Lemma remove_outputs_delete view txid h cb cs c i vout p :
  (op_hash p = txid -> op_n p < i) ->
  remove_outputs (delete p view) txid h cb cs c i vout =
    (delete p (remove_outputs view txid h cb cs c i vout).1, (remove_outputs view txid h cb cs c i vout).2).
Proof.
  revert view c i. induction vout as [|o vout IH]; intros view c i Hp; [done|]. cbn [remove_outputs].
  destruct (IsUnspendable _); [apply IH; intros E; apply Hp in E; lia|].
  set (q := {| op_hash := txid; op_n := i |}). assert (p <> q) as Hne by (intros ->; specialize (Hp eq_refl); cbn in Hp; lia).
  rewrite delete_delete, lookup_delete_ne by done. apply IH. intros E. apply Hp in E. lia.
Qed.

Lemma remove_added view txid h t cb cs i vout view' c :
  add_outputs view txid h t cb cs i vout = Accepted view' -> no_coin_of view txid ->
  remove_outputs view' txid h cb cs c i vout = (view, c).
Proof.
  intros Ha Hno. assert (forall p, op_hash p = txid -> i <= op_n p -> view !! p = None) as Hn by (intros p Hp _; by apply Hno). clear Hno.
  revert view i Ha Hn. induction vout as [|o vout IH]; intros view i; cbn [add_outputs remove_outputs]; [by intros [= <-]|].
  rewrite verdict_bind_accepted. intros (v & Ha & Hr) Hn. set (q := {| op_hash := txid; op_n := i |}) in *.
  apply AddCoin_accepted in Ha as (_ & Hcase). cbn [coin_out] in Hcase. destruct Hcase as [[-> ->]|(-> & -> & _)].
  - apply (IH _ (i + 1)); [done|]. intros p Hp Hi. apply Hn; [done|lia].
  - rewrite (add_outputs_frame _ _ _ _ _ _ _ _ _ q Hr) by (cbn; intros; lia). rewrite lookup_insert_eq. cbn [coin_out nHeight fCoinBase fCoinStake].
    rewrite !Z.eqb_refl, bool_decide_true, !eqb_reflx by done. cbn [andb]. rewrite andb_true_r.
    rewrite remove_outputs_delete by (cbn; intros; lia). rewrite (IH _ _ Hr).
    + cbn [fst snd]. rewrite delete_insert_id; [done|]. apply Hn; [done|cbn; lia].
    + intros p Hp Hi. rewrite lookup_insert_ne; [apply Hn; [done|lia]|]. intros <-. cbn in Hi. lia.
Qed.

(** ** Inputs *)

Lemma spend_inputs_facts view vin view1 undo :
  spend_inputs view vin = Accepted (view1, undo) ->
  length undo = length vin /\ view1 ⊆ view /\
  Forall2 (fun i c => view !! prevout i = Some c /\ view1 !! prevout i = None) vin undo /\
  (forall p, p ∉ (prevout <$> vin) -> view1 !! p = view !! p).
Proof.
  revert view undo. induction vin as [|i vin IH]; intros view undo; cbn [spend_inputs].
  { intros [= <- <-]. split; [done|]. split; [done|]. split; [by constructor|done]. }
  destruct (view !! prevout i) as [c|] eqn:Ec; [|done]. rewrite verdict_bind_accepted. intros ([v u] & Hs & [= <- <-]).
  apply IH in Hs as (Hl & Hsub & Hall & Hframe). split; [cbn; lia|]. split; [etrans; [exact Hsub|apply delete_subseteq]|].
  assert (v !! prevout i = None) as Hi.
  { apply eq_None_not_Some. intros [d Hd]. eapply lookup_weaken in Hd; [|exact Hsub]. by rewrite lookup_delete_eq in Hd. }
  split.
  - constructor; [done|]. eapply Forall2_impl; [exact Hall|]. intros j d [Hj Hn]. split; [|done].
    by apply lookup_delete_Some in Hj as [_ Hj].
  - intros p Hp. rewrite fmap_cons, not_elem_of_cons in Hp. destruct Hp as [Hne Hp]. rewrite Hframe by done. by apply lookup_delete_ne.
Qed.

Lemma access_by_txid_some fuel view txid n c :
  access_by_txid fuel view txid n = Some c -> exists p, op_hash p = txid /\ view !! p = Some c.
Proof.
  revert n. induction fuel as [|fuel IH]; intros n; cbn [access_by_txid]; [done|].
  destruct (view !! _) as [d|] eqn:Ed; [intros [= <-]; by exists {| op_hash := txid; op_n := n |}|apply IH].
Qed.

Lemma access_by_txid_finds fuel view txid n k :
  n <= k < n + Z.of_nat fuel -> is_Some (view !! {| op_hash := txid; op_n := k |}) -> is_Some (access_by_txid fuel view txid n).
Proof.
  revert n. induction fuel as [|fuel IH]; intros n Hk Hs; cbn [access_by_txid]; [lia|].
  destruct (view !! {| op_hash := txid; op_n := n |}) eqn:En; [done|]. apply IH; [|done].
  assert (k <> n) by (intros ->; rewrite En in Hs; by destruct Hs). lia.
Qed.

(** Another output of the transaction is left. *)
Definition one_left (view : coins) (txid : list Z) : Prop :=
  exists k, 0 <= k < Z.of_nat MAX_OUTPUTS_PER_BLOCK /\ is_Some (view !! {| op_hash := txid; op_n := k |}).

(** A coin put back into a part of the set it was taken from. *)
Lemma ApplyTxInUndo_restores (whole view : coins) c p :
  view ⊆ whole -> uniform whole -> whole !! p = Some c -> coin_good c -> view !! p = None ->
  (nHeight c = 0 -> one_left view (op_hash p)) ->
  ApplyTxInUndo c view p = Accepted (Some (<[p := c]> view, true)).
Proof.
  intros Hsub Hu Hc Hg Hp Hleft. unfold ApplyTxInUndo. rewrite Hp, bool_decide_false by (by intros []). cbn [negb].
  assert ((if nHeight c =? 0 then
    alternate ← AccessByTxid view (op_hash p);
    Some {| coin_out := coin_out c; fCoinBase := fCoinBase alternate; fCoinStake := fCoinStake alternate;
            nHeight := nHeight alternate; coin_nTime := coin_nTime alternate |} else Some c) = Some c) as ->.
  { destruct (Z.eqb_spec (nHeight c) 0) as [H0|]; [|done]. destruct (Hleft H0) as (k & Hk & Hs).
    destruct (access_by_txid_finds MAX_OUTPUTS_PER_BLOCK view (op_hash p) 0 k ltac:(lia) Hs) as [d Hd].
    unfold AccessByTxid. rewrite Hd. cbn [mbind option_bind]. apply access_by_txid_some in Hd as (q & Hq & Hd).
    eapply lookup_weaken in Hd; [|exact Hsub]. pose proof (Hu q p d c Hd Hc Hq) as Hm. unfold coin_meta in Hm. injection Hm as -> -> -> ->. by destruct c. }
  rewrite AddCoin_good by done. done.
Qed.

**YOUR ASSIGNMENT**
Return the full listing. Keep each line exactly as it stands.

**RESPONSE TO THIS EXERCISE**
Lemma remove_outputs_delete view txid h cb cs c i vout p :
  (op_hash p = txid -> op_n p < i) ->
  remove_outputs (delete p view) txid h cb cs c i vout =
    (delete p (remove_outputs view txid h cb cs c i vout).1, (remove_outputs view txid h cb cs c i vout).2).
Proof.
  revert view c i. induction vout as [|o vout IH]; intros view c i Hp; [done|]. cbn [remove_outputs].
  destruct (IsUnspendable _); [apply IH; intros E; apply Hp in E; lia|].
  set (q := {| op_hash := txid; op_n := i |}). assert (p <> q) as Hne by (intros ->; specialize (Hp eq_refl); cbn in Hp; lia).
  rewrite delete_delete, lookup_delete_ne by done. apply IH. intros E. apply Hp in E. lia.
Qed.

Lemma remove_added view txid h t cb cs i vout view' c :
  add_outputs view txid h t cb cs i vout = Accepted view' -> no_coin_of view txid ->
  remove_outputs view' txid h cb cs c i vout = (view, c).
Proof.
  intros Ha Hno. assert (forall p, op_hash p = txid -> i <= op_n p -> view !! p = None) as Hn by (intros p Hp _; by apply Hno). clear Hno.
  revert view i Ha Hn. induction vout as [|o vout IH]; intros view i; cbn [add_outputs remove_outputs]; [by intros [= <-]|].
  rewrite verdict_bind_accepted. intros (v & Ha & Hr) Hn. set (q := {| op_hash := txid; op_n := i |}) in *.
  apply AddCoin_accepted in Ha as (_ & Hcase). cbn [coin_out] in Hcase. destruct Hcase as [[-> ->]|(-> & -> & _)].
  - apply (IH _ (i + 1)); [done|]. intros p Hp Hi. apply Hn; [done|lia].
  - rewrite (add_outputs_frame _ _ _ _ _ _ _ _ _ q Hr) by (cbn; intros; lia). rewrite lookup_insert_eq. cbn [coin_out nHeight fCoinBase fCoinStake].
    rewrite !Z.eqb_refl, bool_decide_true, !eqb_reflx by done. cbn [andb]. rewrite andb_true_r.
    rewrite remove_outputs_delete by (cbn; intros; lia). rewrite (IH _ _ Hr).
    + cbn [fst snd]. rewrite delete_insert_id; [done|]. apply Hn; [done|cbn; lia].
    + intros p Hp Hi. rewrite lookup_insert_ne; [apply Hn; [done|lia]|]. intros <-. cbn in Hi. lia.
Qed.

(** ** Inputs *)

Lemma spend_inputs_facts view vin view1 undo :
  spend_inputs view vin = Accepted (view1, undo) ->
  length undo = length vin /\ view1 ⊆ view /\
  Forall2 (fun i c => view !! prevout i = Some c /\ view1 !! prevout i = None) vin undo /\
  (forall p, p ∉ (prevout <$> vin) -> view1 !! p = view !! p).
Proof.
  revert view undo. induction vin as [|i vin IH]; intros view undo; cbn [spend_inputs].
  { intros [= <- <-]. split; [done|]. split; [done|]. split; [by constructor|done]. }
  destruct (view !! prevout i) as [c|] eqn:Ec; [|done]. rewrite verdict_bind_accepted. intros ([v u] & Hs & [= <- <-]).
  apply IH in Hs as (Hl & Hsub & Hall & Hframe). split; [cbn; lia|]. split; [etrans; [exact Hsub|apply delete_subseteq]|].
  assert (v !! prevout i = None) as Hi.
  { apply eq_None_not_Some. intros [d Hd]. eapply lookup_weaken in Hd; [|exact Hsub]. by rewrite lookup_delete_eq in Hd. }
  split.
  - constructor; [done|]. eapply Forall2_impl; [exact Hall|]. intros j d [Hj Hn]. split; [|done].
    by apply lookup_delete_Some in Hj as [_ Hj].
  - intros p Hp. rewrite fmap_cons, not_elem_of_cons in Hp. destruct Hp as [Hne Hp]. rewrite Hframe by done. by apply lookup_delete_ne.
Qed.

Lemma access_by_txid_some fuel view txid n c :
  access_by_txid fuel view txid n = Some c -> exists p, op_hash p = txid /\ view !! p = Some c.
Proof.
  revert n. induction fuel as [|fuel IH]; intros n; cbn [access_by_txid]; [done|].
  destruct (view !! _) as [d|] eqn:Ed; [intros [= <-]; by exists {| op_hash := txid; op_n := n |}|apply IH].
Qed.

Lemma access_by_txid_finds fuel view txid n k :
  n <= k < n + Z.of_nat fuel -> is_Some (view !! {| op_hash := txid; op_n := k |}) -> is_Some (access_by_txid fuel view txid n).
Proof.
  revert n. induction fuel as [|fuel IH]; intros n Hk Hs; cbn [access_by_txid]; [lia|].
  destruct (view !! {| op_hash := txid; op_n := n |}) eqn:En; [done|]. apply IH; [|done].
  assert (k <> n) by (intros ->; rewrite En in Hs; by destruct Hs). lia.
Qed.

(** Another output of the transaction is left. *)
Definition one_left (view : coins) (txid : list Z) : Prop :=
  exists k, 0 <= k < Z.of_nat MAX_OUTPUTS_PER_BLOCK /\ is_Some (view !! {| op_hash := txid; op_n := k |}).

(** A coin put back into a part of the set it was taken from. *)
Lemma ApplyTxInUndo_restores (whole view : coins) c p :
  view ⊆ whole -> uniform whole -> whole !! p = Some c -> coin_good c -> view !! p = None ->
  (nHeight c = 0 -> one_left view (op_hash p)) ->
  ApplyTxInUndo c view p = Accepted (Some (<[p := c]> view, true)).
Proof.
  intros Hsub Hu Hc Hg Hp Hleft. unfold ApplyTxInUndo. rewrite Hp, bool_decide_false by (by intros []). cbn [negb].
  assert ((if nHeight c =? 0 then
    alternate ← AccessByTxid view (op_hash p);
    Some {| coin_out := coin_out c; fCoinBase := fCoinBase alternate; fCoinStake := fCoinStake alternate;
            nHeight := nHeight alternate; coin_nTime := coin_nTime alternate |} else Some c) = Some c) as ->.
  { destruct (Z.eqb_spec (nHeight c) 0) as [H0|]; [|done]. destruct (Hleft H0) as (k & Hk & Hs).
    destruct (access_by_txid_finds MAX_OUTPUTS_PER_BLOCK view (op_hash p) 0 k ltac:(lia) Hs) as [d Hd].
    unfold AccessByTxid. rewrite Hd. cbn [mbind option_bind]. apply access_by_txid_some in Hd as (q & Hq & Hd).
    eapply lookup_weaken in Hd; [|exact Hsub]. pose proof (Hu q p d c Hd Hc Hq) as Hm. unfold coin_meta in Hm. injection Hm as -> -> -> ->. by destruct c. }
  rewrite AddCoin_good by done. done.
Qed.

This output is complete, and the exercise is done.